Pavel Melnikov leaned over the Tsar’s shoulder and looked at the red-penciled loop below his finger.
“That, I believe, is the forest owned by the son of the Duke that, uh... he is a great supporter of you, your majesty... it would benefit his lumber interests to not have to move his mills the several miles toward the, um, more direct lay of the tracks.”
Tsar Nicholas tapped his finger on the circle and shook his head, which had turned a shade redder. He looked disapprovingly at Pavel.

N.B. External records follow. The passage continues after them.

(* ===== verification/DeflateFraming.v ===== *)
(** * What the DEFLATE codecs emit and accept

    Histories of calls on one codec state.  A finished encoder's output is the wrapper
    header, a complete miniz stream over exactly the bytes consumed, and the trailer of
    those bytes; a decoder that ends successfully has consumed exactly such members, with
    every checksum and length verified against what it wrote. *)
From S2P Require Import Prelude Types SizeArith Registry Stream Checksum GzipHeader ProcessLoop.
From S2P Require Import Deflate DeflateProps.

(** ** Sessions with miniz

    [mz_session call m0 m i o fin]: successive calls from [m0] took [i], wrote [o] and
    left [m]; [fin] says the last one returned [MZ_STREAM_END]. *)
Inductive mz_session {stream} (call : stream -> bytes -> Z -> Z -> mz_outcome stream) (m0 : stream) :
    stream -> bytes -> bytes -> bool -> Prop :=
  | session_start : mz_session call m0 m0 [] [] false
  | session_call m i o next_in avail_out flush r :
      mz_session call m0 m i o false ->
      r = call m next_in avail_out flush ->
      mz_ret r = MZ_OK \/ mz_ret r = MZ_BUF_ERROR \/ mz_ret r = MZ_STREAM_END ->
      mz_session call m0 (mz_next r) (i ++ take (Z.to_nat (mz_used r)) next_in) (o ++ mz_out r)
        (mz_ret r =? MZ_STREAM_END).

Create HintDb shape.

Section framing.
Context {mz : Miniz} {mz_ok : MinizOk}.

(** ** The shape every operation keeps *)

Definition hdr_len_of (w : wrap_kind) : Z :=
  match w with
  | WRAP_NONE => 0
  | WRAP_ZLIB => 2
  | WRAP_GZIP => 10
  end.
Definition tail_len_of (w : wrap_kind) : Z :=
  match w with
  | WRAP_NONE => 0
  | WRAP_ZLIB => 4
  | WRAP_GZIP => 8
  end.

Record df_shape (w : wrap_kind) (enc : bool) (s : deflate_state) : Prop := {
  sh_wrap : df_wrap s = w;
  sh_encoder : df_encoder s = enc;
  sh_hdr_len : df_hdr_len s = hdr_len_of w;
  sh_tail_len : df_tail_len s = tail_len_of w;
  sh_hdr : zlen (df_hdr s) = 10;
  sh_tail : zlen (df_tail s) = 8;
  sh_hdr_pos : 0 <= df_hdr_pos s <= hdr_len_of w;
  sh_tail_pos : 0 <= df_tail_pos s <= tail_len_of w;
}.

Lemma shape_state w enc s st : df_shape w enc s -> df_shape w enc (df_set_state s st).
Proof. by intros []. Qed.
Lemma shape_gz w enc s gz : df_shape w enc s -> df_shape w enc (df_set_gz s gz).
Proof. by intros []. Qed.
Lemma shape_probe w enc s p : df_shape w enc s -> df_shape w enc (df_set_probe s p).
Proof. by intros []. Qed.
Lemma shape_mz w enc s m l c : df_shape w enc s -> df_shape w enc (df_set_mz s m l c).
Proof. by intros []. Qed.
Lemma shape_level w enc s l : df_shape w enc s -> df_shape w enc (df_set_level s l).
Proof. by intros []. Qed.
Lemma shape_flags w enc s l : df_shape w enc s -> df_shape w enc (df_set_dec_flags s l).
Proof. by intros []. Qed.
Lemma shape_account w enc s t g : df_shape w enc s -> df_shape w enc (deflate_account s t g).
Proof. intros []. unfold deflate_account. by split_if. Qed.
Lemma shape_hdr w enc s h p :
  df_shape w enc s -> zlen h = 10 -> 0 <= p <= hdr_len_of w -> df_shape w enc (df_set_hdr s h p).
Proof. by intros []. Qed.
Lemma shape_tail w enc s t p :
  df_shape w enc s -> zlen t = 8 -> 0 <= p <= tail_len_of w -> df_shape w enc (df_set_tail s t p).
Proof. by intros []. Qed.
Hint Resolve shape_state shape_gz shape_probe shape_mz shape_level shape_flags shape_account : shape.

Lemma hdr_len_of_range w : 0 <= hdr_len_of w <= 10.
Proof. destruct w; cbn; lia. Qed.
Lemma tail_len_of_range w : 0 <= tail_len_of w <= 8.
Proof. destruct w; cbn; lia. Qed.

Lemma zlib_header_length level : length (zu_int_zlib_header level) = 2%nat.
Proof. done. Qed.

Lemma shape_rearm w enc s : df_shape w enc s -> df_shape w enc (deflate_rearm s).
Proof.
  intros [Hw He Hhl Htl Hh Ht Hhp Htp].
  pose proof (hdr_len_of_range w). pose proof (tail_len_of_range w).
  assert (Hm : zlen (memcpy_at (df_hdr s) 0 (zu_int_zlib_header (df_level s))) = 10).
  { rewrite zlen_memcpy_at; [done|lia|]. unfold zlen at 1. rewrite zlib_header_length. lia. }
  unfold deflate_rearm. cbn. rewrite Hw, He.
  destruct w, enc; constructor; cbn in *; first [done|lia].
Qed.

Lemma shape_restart w enc s level st s' :
  df_shape w enc s -> deflate_restart s level = (st, s') -> df_shape w enc s'.
Proof.
  unfold deflate_restart. generalize (deflate_want s level). cbv zeta. intros want Hs E.
  repeat split_match_in E; injection E as <- <-; auto with shape.
Qed.

Lemma shape_reset w enc s level st s' :
  df_shape w enc s -> zu_int_deflate_reset s level = (st, s') -> df_shape w enc s'.
Proof.
  unfold zu_int_deflate_reset. intros Hs E.
  destruct (deflate_restart s level) as [st1 s1] eqn:Er.
  pose proof (shape_restart _ _ _ _ _ _ Hs Er) as Hs1.
  destruct st1; injection E as <- <-; [done|]. by apply shape_rearm.
Qed.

“Right turns, left turns... loops! Pavel, I’ve asked you to build a railroad, not a panoramic tour of Russia. Your plans here add hundreds of miles to the route; this is what you learned from the Americans during your observations there?”
The Tsar pushed his chair back from the desk and agitatedly began opening and closing drawers until he found what he was looking for. Leaning forward again over the plans, he placed one end of a ruler on Moscow, and the other end he slid into place right over St. Petersburg. With a charcoal pencil, he traced a thick and heavy black line from one city to the other. Then he rose and handed the ruler to the ashen-faced Pavel and broke the pencil, dropping the pieces into a wastebasket.
“You will construct it like this,” he said without turning around on his way out of the office on February 1, 1842.
Ten years later, the Moscow-St. Petersburg railway opened and the trains ran on time. The power of autocracy prevailed, even if thousands of serfs gave their lives working from sunrise to sunset seven days a week to do it. To this day, it runs the 404 miles in a line as a straight as a ruler.